═══ Supplied material ═══

Lemma references_never_dangle_witness :
  refs_ok (fst (exec (Some 1) (InsertCartItem 1 101 4) scenario_store)).
Proof.
  apply (references_never_dangle scenario_store).
  - eapply steps_next; [apply steps_refl|].
    apply (step_request (Some 1) _ (InsertCartItem 1 101 4) scenario_store).
  - split; repeat constructor.
Defined.

Lemma product_exists_find st p :
  product_exists st p = true -> exists row, find_product st p = Some row.
Proof.
  unfold product_exists, find_product.
  induction (products st) as [|r l IH]; simpl; [discriminate|].
  destruct (Products.id r =? p); simpl; [eexists; reflexivity|exact IH].
Qed.

Lemma join_every_line st l :
  Forall (fun c => product_exists st (CartItems.product_id c) = true) l ->
  map (fun i => (CartItem.id i, CartItem.product_id i, CartItem.quantity i))
      (flat_map (join_product st) l)
  = map (fun r => (CartItems.id r, CartItems.product_id r,
                   CartItems.quantity r)) l
  /\ Forall (fun i => find_product st (CartItem.product_id i)
                      = Some (CartItem.product i))
            (flat_map (join_product st) l).
Proof.
  induction 1 as [|c l Hc _ [IH1 IH2]]; simpl; [split; [reflexivity|constructor]|].
  unfold join_product at 1 3.
  destruct (product_exists_find _ _ Hc) as [row Hrow]. rewrite Hrow.
  simpl. split; [rewrite IH1; reflexivity|].
  constructor; [exact Hrow|exact IH2].
Qed.

(** X6. With the references in place, loading one's cart loses no line:
    the request for the cart of the signed-in user comes back with one
    entry per stored cart line of that user, in order, with the line's id,
    product and quantity, each joined with the catalogue's row for its
    product. *)
Theorem loaded_cart_has_every_line u st :
  refs_ok st ->
  exists its,
    exec (Some u) (SelectCart u) st = (st, Data its)
    /\ map (fun i => (CartItem.id i, CartItem.product_id i,
                      CartItem.quantity i)) its
       = map (fun r => (CartItems.id r, CartItems.product_id r,
                        CartItems.quantity r)) (cart_of u st)
    /\ Forall (fun i => find_product st (CartItem.product_id i)
                        = Some (CartItem.product i)) its.
Proof.
  intros [Hc _]. cbn [exec]. unfold select_cart. rewrite visible_own_cart.
  eexists. split; [reflexivity|].
  apply join_every_line. unfold cart_of. apply Forall_filter_keep. exact Hc.
Qed.

Lemma loaded_cart_has_every_line_witness :
  exists its,
    exec (Some 1) (SelectCart 1) scenario_store = (scenario_store, Data its)
    /\ length its = 2.
Proof.
  destruct (loaded_cart_has_every_line 1 scenario_store) as (its & H1 & H2 & _).
  - split; repeat constructor.
  - exists its. split; [exact H1|].
    apply (f_equal (@length _)) in H2. rewrite !length_map in H2. exact H2.
Defined.


(* ===================================================================== *)
(** * 12. Checkout: what a run sends, and when it is refused              *)
(* ===================================================================== *)

Lemma clearCart_log u w x w' :
  clearCart (Some u) w = (x, w') ->
  log w' = log w ++ [logged (DeleteCartItems (User.id u) None)].
Proof.
  rewrite clearCart_run.
  destruct (send _ _ w) as [[[d|e]|e] w1] eqn:E;
    intros H; injection H as _ Hw; subst w';
    apply send_frame in E; destruct E as (_ & _ & E); exact E.
Qed.

(** The shape of every run of the checkout handler. *)
Lemma checkout_run_shape user ctx choice w :
  exists out w' added,
    handleCheckout user ctx choice w = (Return out, w')
    /\ log w' = log w ++ added
    /\ ((added = [] /\ w' = w
         /\ (items ctx = [] /\ out = AlertCarrinhoVazio
             \/ items ctx <> [] /\ choice = Cancelar /\ out = Dismissed
             \/ items ctx <> [] /\ choice = Confirmar /\ user = None
                /\ out = AlertErro))
        \/ exists u order k,
             user = Some u /\ choice = Confirmar /\ items ctx <> []
             /\ 1 <= k <= 3
             /\ added = firstn k (checkout_requests u ctx order)
             /\ (out = AlertSucesso \/ out = AlertErro)
             /\ (k < 3 -> out = AlertErro)).
Proof.
  unfold handleCheckout.
  destruct (length (items ctx) =? 0) eqn:Hlen.
  { exists AlertCarrinhoVazio, w, []. rewrite app_nil_r.
    split; [reflexivity|]. split; [reflexivity|]. left.
    split; [reflexivity|]. split; [reflexivity|]. left.
    split; [|reflexivity]. apply length_zero_iff_nil.
    apply Nat.eqb_eq. exact Hlen. }
  assert (Hne : items ctx <> [])
    by (intros E; rewrite E in Hlen; discriminate).
  destruct choice.
  { exists Dismissed, w, []. rewrite app_nil_r.
    split; [reflexivity|]. split; [reflexivity|]. left.
    split; [reflexivity|]. split; [reflexivity|]. right. left. auto. }
  unfold try_catch. destruct user as [u|].
  2:{ rewrite placeOrder_no_user. exists AlertErro, w, [].
      rewrite app_nil_r. split; [reflexivity|]. split; [reflexivity|]. left.
      split; [reflexivity|]. split; [reflexivity|]. right. right. auto. }
  rewrite placeOrder_run.
  destruct (send _ _ w) as [[[order|e]|e] w1] eqn:E1.
  - pose proof (send_frame _ _ _ _ _ _ E1) as (_ & _ & L1).
    destruct (send _ _ w1) as [[[d|e]|e] w2] eqn:E2.
    + pose proof (send_frame _ _ _ _ _ _ E2) as (_ & _ & L2).
      destruct (clearCart (Some u) w2) as [[d'|e] w3] eqn:E3;
        pose proof (clearCart_log _ _ _ _ E3) as L3.
      * exists AlertSucesso, w3, (checkout_requests u ctx order).
        split; [reflexivity|].
        split; [rewrite L3, L2, L1, <- !app_assoc; reflexivity|].
        right. exists u, order, 3. repeat split; auto; lia.
      * exists AlertErro, w3, (checkout_requests u ctx order).
        split; [reflexivity|].
        split; [rewrite L3, L2, L1, <- !app_assoc; reflexivity|].
        right. exists u, order, 3. repeat split; auto; lia.
    + pose proof (send_frame _ _ _ _ _ _ E2) as (_ & _ & L2).
      exists AlertErro, w2, (firstn 2 (checkout_requests u ctx order)).
      split; [reflexivity|].
      split; [rewrite L2, L1, <- !app_assoc; reflexivity|].
      right. exists u, order, 2. repeat split; auto; lia.
    + exfalso. exact (send_never_throws _ _ _ _ _ _ E2).
  - pose proof (send_frame _ _ _ _ _ _ E1) as (_ & _ & L1).
    exists AlertErro, w1,
      (firstn 1 (checkout_requests u ctx (Orders.mk 0 0 0 pending))).
    split; [reflexivity|]. split; [rewrite L1; reflexivity|].
    right. exists u, (Orders.mk 0 0 0 pending), 1. repeat split; auto; lia.
  - exfalso. exact (send_never_throws _ _ _ _ _ _ E1).
Qed.
(** C5: when the body is not valid JSON (including an empty body), the
    decoding failure inside [handler] is caught and logged, and [handler]
    still returns the raw response; for every body whatsoever, [handler]
    returns its response. *)
Theorem handler_survives_malformed_body :
  forall decode r s,
  decode (content r) = None ->
  handler decode r s =
  ({| client := client s;
      log := log s ++ http_log r ++ [LogHandlingError JSONDecodeError];
      sent := sent s |}, Ok r) /\
  (forall r' s', snd (handler decode r' s') = Ok r').
Proof.
  intros decode r s Hd. split.
  - rewrite handler_run. unfold inspect_log, inspect_error_code, response_json.
    rewrite Hd. reflexivity.
  - intros r' s'. rewrite handler_run. reflexivity.
Qed.

Lemma handler_survives_malformed_body_witness :
  handler (fun _ => None) (mkResponse 200 "")
    {| client := {| rd_apitoken := "tok";
                    base_url := "https://api.real-debrid.com/rest/1.0";
                    header := [("Authorization", "Bearer tok")];
                    error_codes := JObj [] |};
       log := []; sent := [] |} =
  ({| client := {| rd_apitoken := "tok";
                   base_url := "https://api.real-debrid.com/rest/1.0";
                   header := [("Authorization", "Bearer tok")];
                   error_codes := JObj [] |};
      log := [LogHandlingError JSONDecodeError]; sent := [] |}, Ok (mkResponse 200 "")).
Proof.
  exact (proj1 (handler_survives_malformed_body (fun _ => None) (mkResponse 200 "")
    {| client := {| rd_apitoken := "tok";
                    base_url := "https://api.real-debrid.com/rest/1.0";
                    header := [("Authorization", "Bearer tok")];
                    error_codes := JObj [] |};
       log := []; sent := [] |} eq_refl)).
Defined.
(** * A two-stage metadata pipeline: extraction (lambda_function.py)
      and transformation (glue_job.py)

    Shallow embedding of the two Python sources and the properties
    established about them.

    Conventions.
    - Text is ASCII: a Python [str] is a [string].
    - A Python exception is a value of [exn]; a computation that may
      raise returns [Res A = exn + A].  Every constructor of [exn] stands
      for a subclass of Python's [Exception], so [except Exception]
      catches all of them.
    - Python dictionaries with a fixed key set are records; dictionaries
      with data-dependent keys are [gmap]s.
    - The wall clock, the upstream API, the process environment and the
      object store are explicit arguments or components of the state. *)

From stdpp Require Import gmap strings list fin_maps pretty.
From Stdlib Require Import ZArith Lia Ascii String Sorted Permutation.

Local Open Scope string_scope.
Local Open Scope Z_scope.

(** ** Exceptions and results *)

Inductive exn : Type :=
  | KeyError (key : string)
  | ValueError (what : string)
  | OverflowError
  | HttpError (msg : string)
  | ClientError (msg : string)
  | AnalysisException (msg : string)
  | OtherError (msg : string).

Definition Res (A : Type) : Type := (exn + A)%type.

Definition ok {A} (a : A) : Res A := inr a.
Definition raise {A} (e : exn) : Res A := inl e.

Definition rbind {A B} (m : Res A) (k : A -> Res B) : Res B :=
  match m with
  | inl e => inl e
  | inr a => k a
  end.

Notation "'let?' x ':=' m 'in' k" := (rbind m (fun x => k))
  (at level 10, x pattern, m at level 100, k at level 200, only parsing).

Fixpoint mapM {A B} (f : A -> Res B) (l : list A) : Res (list B) :=
  match l with
  | [] => ok []
  | x :: l' =>
      let? y := f x in
      let? ys := mapM f l' in
      ok (y :: ys)
  end.

(** [d[key]] for a key that may be absent ([None]), and for a dictionary
    with data-dependent keys: an absent key raises [KeyError]. *)
Definition getitem {A} (key : string) (o : option A) : Res A :=
  match o with
  | Some a => ok a
  | None => raise (KeyError key)
  end.

Definition subscript {A} (m : gmap string A) (key : string) : Res A :=
  getitem key (m !! key).
Lemma survivors_origin (d : nat -> Q) (c : nat) (l : list Spark) :
  (forall n, 0 <= d n /\ d n < 1) ->
  exists origin,
    sublist origin (List.filter (fun s => gtb (life s) (3 # 100)) l) /\
    Forall2 aged origin (survivors d c l).
Proof.
  intros Hd. revert c. induction l as [| s l IH]; intros c; cbn [survivors List.filter].
  - exists []. split; constructor.
  - destruct (IH (S c)) as (origin & Hsub & Hall). destruct (Hd c) as [H0 H1].
    destruct (age (d c) s) as [s' |] eqn:E.
    + assert (Hlong : gtb (life s) (3 # 100) = true).
      { unfold age in E.
        destruct (gtb (life s - ((3 # 100) + d c * (2 # 100))) 0) eqn:Hg; [| discriminate].
        apply gtb_true in Hg. apply gtb_true. lra. }
      rewrite Hlong. exists (s :: origin). split; [apply sublist_skip; exact Hsub |].
      constructor; [apply (age_aged (d c)); assumption | exact Hall].
    + exists origin. split; [| exact Hall].
      destruct (gtb (life s) (3 # 100)); [apply sublist_cons |]; exact Hsub.
Qed.
Fixpoint dict_get (key default : string) (d : Cookie) : string :=
  match d with
  | [] => default
  | (k, v) :: rest => if String.eqb k key then v else dict_get key default rest
  end.

Inductive Level : Type := INFO | SUCCESS | ERROR | WARN | STEP.

(** Every interaction with the outside, in the order it happens.  The
    trace is kept newest first. *)
Inductive Event : Type :=
| EvPrint (line : string)
| EvSleep (seconds : nat)
| EvLaunch
| EvNewContext
| EvNewPage
| EvClose
| EvGoto (url : string) (timeout : Z)
| EvWaitLoad (timeout : Z)
| EvScreenshot (path : string)
| EvUrl
| EvTitle
| EvContent
| EvCookies
| EvIsVisible (selector : string) (timeout : Z)
| EvInnerText (selector : string)
| EvClick (selector : string)
| EvFill (selector value : string)
| EvStrftime
| EvPathExists (path : string)
| EvOpen (path : string)      (* [open(path, 'rb')] *)
| EvHttpPost (url : string) (data : list (string * string))
             (file : option (string * string)) (timeout : Z)
| EvJsonDump (path : string) (payload : list Cookie)
| EvNotify (success : bool) (error_msg : string).
    (* call marker: [send_notification] was entered *)

Record World : Type := {
  environ : string -> option string;          (* os.environ.get *)
  w_launch : nat -> Answer unit;                 (* p.chromium.launch *)
  w_new_context : nat -> Answer unit;
  w_new_page : nat -> Answer unit;
  w_goto : nat -> string -> Answer unit;         (* page.goto *)
  w_wait_load : nat -> Answer unit;              (* page.wait_for_load_state *)
  w_screenshot : nat -> string -> Answer unit;   (* page.screenshot *)
  w_url : nat -> string;                      (* page.url *)
  w_title : nat -> Answer string;                (* page.title() *)
  w_content : nat -> Answer string;              (* page.content() *)
  w_cookies : nat -> Answer (list Cookie);       (* context.cookies() *)
  w_is_visible : nat -> string -> Answer bool;   (* locator.is_visible *)
  w_inner_text : nat -> string -> Answer string; (* locator.inner_text *)
  w_click : nat -> string -> Answer unit;        (* locator.click *)
  w_fill : nat -> string -> string -> Answer unit;
  w_strftime : nat -> string;                 (* time.strftime *)
  w_path_exists : nat -> string -> bool;      (* os.path.exists *)
  w_open : nat -> string -> Answer unit;         (* open(path, 'rb') *)
  w_json_dump : nat -> string -> list Cookie -> Answer unit;
                                     (* open(path, 'w') and json.dump *)
  w_http_post : nat -> string -> Answer Z;       (* requests.post: status code *)
}.

(** ** The two classes' fields *)

Record TelegramNotifier : Type := {
  bot_token : option string;
  chat_id : option string;
  enabled : bool;
}.

Record AutoLogin : Type := {
  username : option string;
  token : option string;
  debug : bool;
  screenshot_count : nat;
  screenshots : list string;
  telegram : TelegramNotifier;
  logs : list string;
}.

(** ** Program state and the monad of the script *)

Record St : Type := {
  self : AutoLogin;
  tick : nat;              (* number of oracle calls made so far *)
  trace : list Event;      (* newest first *)
}.

Definition M (A : Type) : Type := St -> Res A * St.

Definition ret {A} (a : A) : M A := fun st => (Ok a, st).

Definition bind {A B} (m : M A) (k : A -> M B) : M B :=
  fun st =>
    match m st with
    | (Ok a, st1) => k a st1
    | (Raise e, st1) => (Raise e, st1)
    end.

Notation "x <- m ;; k" := (bind m (fun x => k))
  (at level 61, m at next level, right associativity).
Notation "m ;; k" := (bind m (fun _ => k))
  (at level 61, right associativity).

Definition raise {A} (e : Exn) : M A := fun st => (Raise e, st).

(** [sys.exit(code)] *)
Definition sys_exit {A} (code : Z) : M A := raise (SystemExit code).

(** [try: m  except Exception as e: h e] *)
Definition try_except {A} (m : M A) (h : string -> M A) : M A :=
  fun st =>
    match m st with
    | (Raise (Exception msg), st1) => h msg st1
    | other => other
    end.

(** [try: m  except: h] (catches everything) *)
Definition try_except_all {A} (m : M A) (h : M A) : M A :=
  fun st =>
    match m st with
    | (Raise _, st1) => h st1
    | other => other
    end.

(** [try: m  finally: f], for a clean-up [f] that returns *)
Definition try_finally {A} (m : M A) (f : M unit) : M A :=
  fun st =>
    match m st with
    | (r, st1) =>
        match f st1 with
        | (Ok _, st2) => (r, st2)
        | (Raise e, st2) => (Raise e, st2)
        end
    end.

Definition get_self : M AutoLogin := fun st => (Ok (self st), st).

Definition set_self (a : AutoLogin) : M unit :=
  fun st => (Ok tt, {| self := a; tick := tick st; trace := trace st |}).

Definition emit (ev : Event) : M unit :=
  fun st => (Ok tt, {| self := self st; tick := tick st; trace := ev :: trace st |}).

(** One call to the outside: recorded, answered at the current tick. *)
Definition call {A} (ev : Event) (answer : nat -> Answer A) : M A :=
  fun st =>
    (res_of_answer (answer (tick st)),
     {| self := self st; tick := S (tick st); trace := ev :: trace st |}).

Definition print (line : string) : M unit := emit (EvPrint line).
Definition sleep (seconds : nat) : M unit := emit (EvSleep seconds).

Definition dq : string := String (ascii_of_nat 34) EmptyString.

(** [for x in l: f x] *)
Fixpoint for_each {A} (l : list A) (f : A -> M unit) : M unit :=
  match l with
  | [] => ret tt
  | x :: rest => f x ;; for_each rest f
  end.

Definition set_logs (l : list string) (a : AutoLogin) : AutoLogin :=
  {| username := username a; token := token a; debug := debug a;
     screenshot_count := screenshot_count a; screenshots := screenshots a;
     telegram := telegram a; logs := l |}.

Definition set_screenshot_count (n : nat) (a : AutoLogin) : AutoLogin :=
  {| username := username a; token := token a; debug := debug a;
     screenshot_count := n; screenshots := screenshots a;
     telegram := telegram a; logs := logs a |}.

Definition set_screenshots (l : list string) (a : AutoLogin) : AutoLogin :=
  {| username := username a; token := token a; debug := debug a;
     screenshot_count := screenshot_count a; screenshots := l;
     telegram := telegram a; logs := logs a |}.

Definition set_debug (b : bool) (a : AutoLogin) : AutoLogin :=
  {| username := username a; token := token a; debug := b;
     screenshot_count := screenshot_count a; screenshots := screenshots a;
     telegram := telegram a; logs := logs a |}.

(** ** Configuration constants *)

Definition CLAW_CLOUD_URL : string := "https://eu-central-1.run.claw.cloud".
Definition SIGNIN_URL : string := CLAW_CLOUD_URL ++ "/signin".

Section Script.

Variable w : World.

(** *** The outside calls the script makes *)

Definition page_url : M string := call EvUrl (fun t => Returns (w_url w t)).
Definition page_title : M string := call EvTitle (w_title w).
Definition page_content : M string := call EvContent (w_content w).
Definition page_goto (url : string) (timeout : Z) : M unit :=
  call (EvGoto url timeout) (fun t => w_goto w t url).
Definition wait_for_load_state (timeout : Z) : M unit :=
  call (EvWaitLoad timeout) (w_wait_load w).
Definition page_screenshot (path : string) : M unit :=
  call (EvScreenshot path) (fun t => w_screenshot w t path).
Definition context_cookies : M (list Cookie) := call EvCookies (w_cookies w).
Definition is_visible (selector : string) (timeout : Z) : M bool :=
  call (EvIsVisible selector timeout) (fun t => w_is_visible w t selector).
Definition inner_text (selector : string) : M string :=
  call (EvInnerText selector) (fun t => w_inner_text w t selector).
Definition click (selector : string) : M unit :=
  call (EvClick selector) (fun t => w_click w t selector).
Definition fill (selector value : string) : M unit :=
  call (EvFill selector value) (fun t => w_fill w t selector value).
Definition strftime : M string := call EvStrftime (fun t => Returns (w_strftime w t)).
Definition path_exists (path : string) : M bool :=
  call (EvPathExists path) (fun t => Returns (w_path_exists w t path)).
Definition requests_post (url : string) (data : list (string * string))
           (file : option (string * string)) (timeout : Z) : M Z :=
  call (EvHttpPost url data file timeout) (fun t => w_http_post w t url).
Definition open_rb (path : string) : M unit :=
  call (EvOpen path) (fun t => w_open w t path).
Definition json_dump (path : string) (payload : list Cookie) : M unit :=
  call (EvJsonDump path payload) (fun t => w_json_dump w t path payload).

(** *** class TelegramNotifier *)

(** [__init__]: the notifier and what it prints while it is built. *)
Definition TelegramNotifier_init : TelegramNotifier * list Event :=
  let bot := environ w "TG_BOT_TOKEN" in
  let chat := environ w "TG_CHAT_ID" in
  let en := Py.truthy_opt bot && Py.truthy_opt chat in
  ({| bot_token := bot; chat_id := chat; enabled := en |},
   if negb en then [EvPrint "⚠️ Telegram 通知未配置，跳过通知功能"] else []).

Definition api_url (tg : TelegramNotifier) (method : string) : string :=
  "https://api.telegram.org/bot" ++ Py.fmt_opt (bot_token tg) ++ "/" ++ method.

Definition send_message (tg : TelegramNotifier) (message : string) : M bool :=
  if negb (enabled tg) then ret false
  else
    try_except
      (let url := api_url tg "sendMessage" in
       let data := [("chat_id", Py.fmt_opt (chat_id tg));
                    ("text", message);
                    ("parse_mode", "HTML")] in
       status <- requests_post url data None 30%Z ;;
       ret (status =? 200)%Z)
      (fun e => print ("发送 Telegram 消息失败: " ++ e) ;; ret false).

Definition send_photo (tg : TelegramNotifier) (photo_path caption : string) : M bool :=
  if negb (enabled tg) then ret false
  else
    ex <- path_exists photo_path ;;
    if negb ex then print ("图片不存在: " ++ photo_path) ;; ret false
    else
      try_except
        (let url := api_url tg "sendPhoto" in
         open_rb photo_path ;;
         let data := [("chat_id", Py.fmt_opt (chat_id tg)); ("caption", caption)] in
         status <- requests_post url data (Some ("photo", photo_path)) 60%Z ;;
         ret (status =? 200)%Z)
        (fun e => print ("发送 Telegram 图片失败: " ++ e) ;; ret false).

Definition send_document (tg : TelegramNotifier) (file_path caption : string) : M bool :=
  if negb (enabled tg) then ret false
  else
    ex <- path_exists file_path ;;
    if negb ex then ret false
    else
      try_except
        (let url := api_url tg "sendDocument" in
         open_rb file_path ;;
         let data := [("chat_id", Py.fmt_opt (chat_id tg)); ("caption", caption)] in
         status <- requests_post url data (Some ("document", file_path)) 60%Z ;;
         ret (status =? 200)%Z)
        (fun e => print ("发送 Telegram 文件失败: " ++ e) ;; ret false).

(** *** class AutoLogin *)

Definition AutoLogin_init : AutoLogin * list Event :=
  let (tg, printed) := TelegramNotifier_init in
  ({| username := environ w "GH_USERNAME";
      token := environ w "GH_PAT";
      debug := String.eqb
                 (Py.lower (match environ w "DEBUG_MODE" with
                            | Some v => v
                            | None => "true"
                            end)) "true";
      screenshot_count := 0;
      screenshots := [];
      telegram := tg;
      logs := [] |},
   printed).

Definition icon (level : Level) : string :=
  match level with
  | INFO => "ℹ️"
  | SUCCESS => "✅"
  | ERROR => "❌"
  | WARN => "⚠️"
  | STEP => "🔹"
  end.

Definition log_line (message : string) (level : Level) : string :=
  icon level ++ " " ++ message.

Definition log (message : string) (level : Level) : M unit :=
  print (log_line message level) ;;
  a <- get_self ;;
  set_self (set_logs (logs a ++ [log_line message level])%list a).

Definition screenshot (name : string) : M string :=
  a <- get_self ;;
  set_self (set_screenshot_count (S (screenshot_count a)) a) ;;
  a <- get_self ;;
  let filename := Py.fmt_02d (screenshot_count a) ++ "_" ++ name ++ ".png" in
  page_screenshot filename ;;
  a <- get_self ;;
  set_self (set_screenshots (screenshots a ++ [filename])%list a) ;;
  log ("截图已保存: " ++ filename) INFO ;;
  ret filename.

Definition validate_credentials : M bool :=
  a <- get_self ;;
  if negb (Py.truthy_opt (username a)) then
    log "错误：未设置 GH_USERNAME" ERROR ;; ret false
  else if negb (Py.truthy_opt (token a)) then
    log "错误：未设置 GH_PAT" ERROR ;; ret false
  else
    log ("用户名: " ++ Py.fmt_opt (username a)) INFO ;;
    log ("Token: " ++ Py.repeat_str "*" 10 ++ "..."
           ++ Py.last_chars 4 (Py.fmt_opt (token a))) INFO ;;
    ret true.

(** The body of the loop answers [Some b] for [return b] and [None] for
    falling through to the next selector. *)
Fixpoint find_and_click (selectors : list string) (description : string) : M bool :=
  match selectors with
  | [] => ret false
  | selector :: rest =>
      r <- try_except_all
             (v <- is_visible selector 3000%Z ;;
              if v then
                click selector ;;
                log ("已点击: " ++ description) SUCCESS ;;
                ret (Some true)
              else ret None)
             (ret None) ;;
      match r with
      | Some b => ret b
      | None => find_and_click rest description
      end
  end.

Definition error_selectors : list string :=
  [".flash-error"; ".flash.flash-error"; "#js-flash-container .flash-error"].

Fixpoint check_github_error_in (selectors : list string) : M (option string) :=
  match selectors with
  | [] => ret None
  | selector :: rest =>
      r <- try_except_all
             (v <- is_visible selector 1000%Z ;;
              if v then t <- inner_text selector ;; ret (Some t)
              else ret None)
             (ret None) ;;
      match r with
      | Some t => ret (Some t)
      | None => check_github_error_in rest
      end
  end.

Definition check_github_error : M (option string) :=
  check_github_error_in error_selectors.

═══

(Problem to work on) Find the line with "Definition set_logs (l" in the entries above. Retype it and each line after it, exactly, through the line with "(** *** The outside calls the script makes *)", and stop there.

(Reply to the task)
Definition set_logs (l : list string) (a : AutoLogin) : AutoLogin :=
  {| username := username a; token := token a; debug := debug a;
     screenshot_count := screenshot_count a; screenshots := screenshots a;
     telegram := telegram a; logs := l |}.

Definition set_screenshot_count (n : nat) (a : AutoLogin) : AutoLogin :=
  {| username := username a; token := token a; debug := debug a;
     screenshot_count := n; screenshots := screenshots a;
     telegram := telegram a; logs := logs a |}.

Definition set_screenshots (l : list string) (a : AutoLogin) : AutoLogin :=
  {| username := username a; token := token a; debug := debug a;
     screenshot_count := screenshot_count a; screenshots := l;
     telegram := telegram a; logs := logs a |}.

Definition set_debug (b : bool) (a : AutoLogin) : AutoLogin :=
  {| username := username a; token := token a; debug := b;
     screenshot_count := screenshot_count a; screenshots := screenshots a;
     telegram := telegram a; logs := logs a |}.

(** ** Configuration constants *)

Definition CLAW_CLOUD_URL : string := "https://eu-central-1.run.claw.cloud".
Definition SIGNIN_URL : string := CLAW_CLOUD_URL ++ "/signin".

Section Script.

Variable w : World.

(** *** The outside calls the script makes *)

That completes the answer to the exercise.